• _YOUR TASK_
Gather every line from the entries below that includes "built".

[Collection entries]
◆ ◆ ◆ ◆

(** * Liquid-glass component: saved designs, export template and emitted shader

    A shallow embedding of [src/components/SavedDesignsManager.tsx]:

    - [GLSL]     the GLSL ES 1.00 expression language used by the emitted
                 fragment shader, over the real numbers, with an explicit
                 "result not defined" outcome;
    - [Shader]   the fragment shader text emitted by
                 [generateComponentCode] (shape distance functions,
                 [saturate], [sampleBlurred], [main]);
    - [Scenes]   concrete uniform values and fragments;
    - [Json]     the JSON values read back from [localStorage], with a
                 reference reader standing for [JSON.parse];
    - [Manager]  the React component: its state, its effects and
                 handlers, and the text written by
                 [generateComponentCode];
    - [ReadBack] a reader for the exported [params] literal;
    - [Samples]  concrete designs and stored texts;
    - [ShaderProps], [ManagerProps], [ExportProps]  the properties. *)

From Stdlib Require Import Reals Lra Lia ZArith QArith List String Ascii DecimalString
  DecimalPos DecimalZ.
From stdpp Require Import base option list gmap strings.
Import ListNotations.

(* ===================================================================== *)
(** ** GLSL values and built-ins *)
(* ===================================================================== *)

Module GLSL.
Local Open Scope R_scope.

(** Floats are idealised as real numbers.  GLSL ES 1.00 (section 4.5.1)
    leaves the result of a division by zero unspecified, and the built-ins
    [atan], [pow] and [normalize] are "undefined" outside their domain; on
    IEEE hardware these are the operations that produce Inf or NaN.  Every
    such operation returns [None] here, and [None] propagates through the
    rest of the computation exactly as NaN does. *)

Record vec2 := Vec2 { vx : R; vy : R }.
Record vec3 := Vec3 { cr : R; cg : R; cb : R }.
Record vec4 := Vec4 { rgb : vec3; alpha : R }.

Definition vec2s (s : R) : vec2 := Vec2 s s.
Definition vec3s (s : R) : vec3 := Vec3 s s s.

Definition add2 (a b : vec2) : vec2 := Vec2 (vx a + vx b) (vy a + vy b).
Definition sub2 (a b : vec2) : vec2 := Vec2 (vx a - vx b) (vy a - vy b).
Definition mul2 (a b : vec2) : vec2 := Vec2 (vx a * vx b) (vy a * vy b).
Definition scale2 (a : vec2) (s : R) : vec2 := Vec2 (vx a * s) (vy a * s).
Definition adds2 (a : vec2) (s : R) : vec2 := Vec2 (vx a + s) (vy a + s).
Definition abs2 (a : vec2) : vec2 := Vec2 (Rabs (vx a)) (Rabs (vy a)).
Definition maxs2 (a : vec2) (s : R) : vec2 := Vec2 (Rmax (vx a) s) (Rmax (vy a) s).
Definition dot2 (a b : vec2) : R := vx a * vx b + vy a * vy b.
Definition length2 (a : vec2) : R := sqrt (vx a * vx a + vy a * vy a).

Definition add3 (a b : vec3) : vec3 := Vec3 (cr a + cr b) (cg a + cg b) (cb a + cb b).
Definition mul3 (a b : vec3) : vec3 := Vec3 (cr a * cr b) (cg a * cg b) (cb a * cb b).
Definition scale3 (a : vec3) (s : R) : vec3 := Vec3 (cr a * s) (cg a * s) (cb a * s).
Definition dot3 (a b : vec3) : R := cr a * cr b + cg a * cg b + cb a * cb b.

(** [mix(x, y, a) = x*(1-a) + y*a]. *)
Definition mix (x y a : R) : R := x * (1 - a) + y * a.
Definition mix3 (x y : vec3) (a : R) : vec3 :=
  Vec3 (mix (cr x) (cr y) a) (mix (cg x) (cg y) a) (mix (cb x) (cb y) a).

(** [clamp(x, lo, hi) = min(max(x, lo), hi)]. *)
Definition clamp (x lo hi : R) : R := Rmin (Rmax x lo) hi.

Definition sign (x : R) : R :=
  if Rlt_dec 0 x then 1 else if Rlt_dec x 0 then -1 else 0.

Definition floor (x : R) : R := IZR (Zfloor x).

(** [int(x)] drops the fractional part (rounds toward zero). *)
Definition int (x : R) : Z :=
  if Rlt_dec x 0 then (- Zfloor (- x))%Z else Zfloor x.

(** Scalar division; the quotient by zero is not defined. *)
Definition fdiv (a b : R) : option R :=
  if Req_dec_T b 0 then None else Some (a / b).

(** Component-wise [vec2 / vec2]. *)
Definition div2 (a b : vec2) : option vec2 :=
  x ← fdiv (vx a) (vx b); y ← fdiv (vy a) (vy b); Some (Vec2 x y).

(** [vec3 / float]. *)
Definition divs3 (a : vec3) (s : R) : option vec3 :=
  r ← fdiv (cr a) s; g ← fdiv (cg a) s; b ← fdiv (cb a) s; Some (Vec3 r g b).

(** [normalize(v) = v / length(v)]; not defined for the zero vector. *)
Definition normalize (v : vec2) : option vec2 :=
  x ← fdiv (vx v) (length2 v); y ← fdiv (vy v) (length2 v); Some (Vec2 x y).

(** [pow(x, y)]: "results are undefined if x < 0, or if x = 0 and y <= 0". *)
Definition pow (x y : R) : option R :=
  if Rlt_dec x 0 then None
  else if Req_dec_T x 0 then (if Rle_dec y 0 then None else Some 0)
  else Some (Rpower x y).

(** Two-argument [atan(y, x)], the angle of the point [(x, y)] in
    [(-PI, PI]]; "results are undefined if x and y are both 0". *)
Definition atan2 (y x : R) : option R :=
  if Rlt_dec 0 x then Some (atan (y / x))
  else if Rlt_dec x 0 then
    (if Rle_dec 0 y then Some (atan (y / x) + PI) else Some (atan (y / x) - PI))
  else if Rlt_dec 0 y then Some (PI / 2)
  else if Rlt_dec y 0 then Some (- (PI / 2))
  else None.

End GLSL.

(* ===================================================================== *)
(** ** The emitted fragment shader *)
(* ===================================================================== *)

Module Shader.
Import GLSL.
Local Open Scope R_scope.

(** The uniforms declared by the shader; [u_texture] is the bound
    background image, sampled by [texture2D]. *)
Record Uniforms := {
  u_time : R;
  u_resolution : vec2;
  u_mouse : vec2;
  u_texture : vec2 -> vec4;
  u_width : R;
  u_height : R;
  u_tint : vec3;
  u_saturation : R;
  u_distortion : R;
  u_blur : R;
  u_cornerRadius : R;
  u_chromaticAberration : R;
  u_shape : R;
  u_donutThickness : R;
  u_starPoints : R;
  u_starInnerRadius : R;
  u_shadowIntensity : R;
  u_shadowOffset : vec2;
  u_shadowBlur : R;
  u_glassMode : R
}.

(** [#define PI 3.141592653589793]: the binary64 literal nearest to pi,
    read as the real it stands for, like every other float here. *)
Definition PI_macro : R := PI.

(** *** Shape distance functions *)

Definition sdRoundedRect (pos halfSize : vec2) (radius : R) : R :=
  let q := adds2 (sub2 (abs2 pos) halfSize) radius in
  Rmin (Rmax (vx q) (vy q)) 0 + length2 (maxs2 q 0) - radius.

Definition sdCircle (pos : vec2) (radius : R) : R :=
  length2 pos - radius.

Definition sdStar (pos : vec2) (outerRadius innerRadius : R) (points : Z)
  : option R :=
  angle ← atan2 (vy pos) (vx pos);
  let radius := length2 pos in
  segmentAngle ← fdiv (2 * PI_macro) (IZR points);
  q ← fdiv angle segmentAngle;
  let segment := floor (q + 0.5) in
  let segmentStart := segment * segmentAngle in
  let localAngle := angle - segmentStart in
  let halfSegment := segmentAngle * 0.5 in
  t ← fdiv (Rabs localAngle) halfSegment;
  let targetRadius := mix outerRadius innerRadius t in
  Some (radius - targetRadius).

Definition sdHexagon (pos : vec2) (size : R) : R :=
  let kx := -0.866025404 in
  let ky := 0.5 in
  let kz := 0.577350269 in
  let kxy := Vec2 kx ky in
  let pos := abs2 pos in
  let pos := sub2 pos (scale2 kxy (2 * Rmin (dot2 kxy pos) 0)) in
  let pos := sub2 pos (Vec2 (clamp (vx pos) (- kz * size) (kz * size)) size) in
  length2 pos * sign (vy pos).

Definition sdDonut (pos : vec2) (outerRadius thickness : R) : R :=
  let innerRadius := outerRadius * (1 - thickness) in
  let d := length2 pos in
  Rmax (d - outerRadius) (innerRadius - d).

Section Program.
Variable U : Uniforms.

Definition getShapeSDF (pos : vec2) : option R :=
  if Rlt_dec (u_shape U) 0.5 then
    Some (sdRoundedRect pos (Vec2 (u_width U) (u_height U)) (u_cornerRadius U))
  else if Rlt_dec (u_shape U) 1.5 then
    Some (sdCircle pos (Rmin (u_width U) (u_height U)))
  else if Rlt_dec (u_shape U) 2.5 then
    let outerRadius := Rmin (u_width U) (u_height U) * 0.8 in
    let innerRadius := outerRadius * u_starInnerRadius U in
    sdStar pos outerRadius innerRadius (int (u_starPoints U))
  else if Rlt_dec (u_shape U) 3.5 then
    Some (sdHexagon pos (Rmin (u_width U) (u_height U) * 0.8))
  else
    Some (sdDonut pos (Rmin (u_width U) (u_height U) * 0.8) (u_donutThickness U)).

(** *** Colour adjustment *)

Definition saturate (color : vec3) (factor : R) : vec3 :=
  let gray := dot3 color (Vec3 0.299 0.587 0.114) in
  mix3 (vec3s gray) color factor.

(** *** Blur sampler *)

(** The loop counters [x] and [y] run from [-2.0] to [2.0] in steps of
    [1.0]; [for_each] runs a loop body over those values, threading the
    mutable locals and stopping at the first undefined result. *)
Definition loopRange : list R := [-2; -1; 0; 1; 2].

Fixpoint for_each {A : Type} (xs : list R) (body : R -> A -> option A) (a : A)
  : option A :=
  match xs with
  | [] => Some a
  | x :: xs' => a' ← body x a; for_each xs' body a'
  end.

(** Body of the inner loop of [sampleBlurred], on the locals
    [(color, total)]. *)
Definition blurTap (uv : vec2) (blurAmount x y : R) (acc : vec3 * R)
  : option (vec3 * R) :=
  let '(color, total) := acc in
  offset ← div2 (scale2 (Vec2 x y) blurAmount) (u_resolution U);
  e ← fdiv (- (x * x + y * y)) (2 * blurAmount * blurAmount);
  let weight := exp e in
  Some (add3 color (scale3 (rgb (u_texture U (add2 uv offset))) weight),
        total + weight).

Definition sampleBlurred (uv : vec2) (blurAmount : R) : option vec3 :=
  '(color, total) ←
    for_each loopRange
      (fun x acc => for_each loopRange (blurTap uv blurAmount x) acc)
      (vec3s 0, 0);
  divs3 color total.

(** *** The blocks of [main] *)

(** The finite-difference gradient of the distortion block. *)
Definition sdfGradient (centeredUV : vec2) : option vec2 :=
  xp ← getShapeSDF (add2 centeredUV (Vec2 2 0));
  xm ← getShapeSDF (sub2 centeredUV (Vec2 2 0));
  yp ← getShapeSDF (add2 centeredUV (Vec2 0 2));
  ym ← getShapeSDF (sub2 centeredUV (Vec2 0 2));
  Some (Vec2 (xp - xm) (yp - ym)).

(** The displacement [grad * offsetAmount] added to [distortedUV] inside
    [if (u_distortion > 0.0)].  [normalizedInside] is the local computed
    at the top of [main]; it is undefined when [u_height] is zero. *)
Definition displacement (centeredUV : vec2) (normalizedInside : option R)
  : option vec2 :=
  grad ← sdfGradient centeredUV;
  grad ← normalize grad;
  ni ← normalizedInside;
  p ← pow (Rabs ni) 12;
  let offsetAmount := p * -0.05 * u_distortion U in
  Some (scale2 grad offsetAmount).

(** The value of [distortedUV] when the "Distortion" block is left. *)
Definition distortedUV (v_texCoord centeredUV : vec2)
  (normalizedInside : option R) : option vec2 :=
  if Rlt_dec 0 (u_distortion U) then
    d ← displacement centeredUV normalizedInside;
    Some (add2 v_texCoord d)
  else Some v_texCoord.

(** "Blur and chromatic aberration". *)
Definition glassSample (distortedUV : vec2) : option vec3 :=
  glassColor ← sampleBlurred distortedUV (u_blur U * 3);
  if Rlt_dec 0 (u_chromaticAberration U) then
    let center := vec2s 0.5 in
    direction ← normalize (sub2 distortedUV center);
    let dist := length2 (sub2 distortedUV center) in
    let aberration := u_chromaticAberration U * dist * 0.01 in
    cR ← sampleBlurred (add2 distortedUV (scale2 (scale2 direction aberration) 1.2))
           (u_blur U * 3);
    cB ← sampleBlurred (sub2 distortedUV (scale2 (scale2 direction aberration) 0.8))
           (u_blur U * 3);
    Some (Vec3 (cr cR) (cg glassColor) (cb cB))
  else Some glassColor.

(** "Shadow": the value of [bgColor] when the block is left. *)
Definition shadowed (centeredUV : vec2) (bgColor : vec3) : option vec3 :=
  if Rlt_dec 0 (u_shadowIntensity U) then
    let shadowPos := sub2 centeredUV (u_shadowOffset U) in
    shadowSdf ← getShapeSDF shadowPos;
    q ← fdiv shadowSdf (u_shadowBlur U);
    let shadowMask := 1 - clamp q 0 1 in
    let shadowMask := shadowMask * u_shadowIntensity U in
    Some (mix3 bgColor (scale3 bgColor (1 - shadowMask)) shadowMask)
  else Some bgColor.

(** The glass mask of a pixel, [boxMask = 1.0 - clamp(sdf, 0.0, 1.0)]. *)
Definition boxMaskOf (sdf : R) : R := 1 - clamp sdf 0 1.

◆ ◆ ◆ ◆

• _ANSWER TO THIS TASK_
(** ** GLSL values and built-ins *)
    leaves the result of a division by zero unspecified, and the built-ins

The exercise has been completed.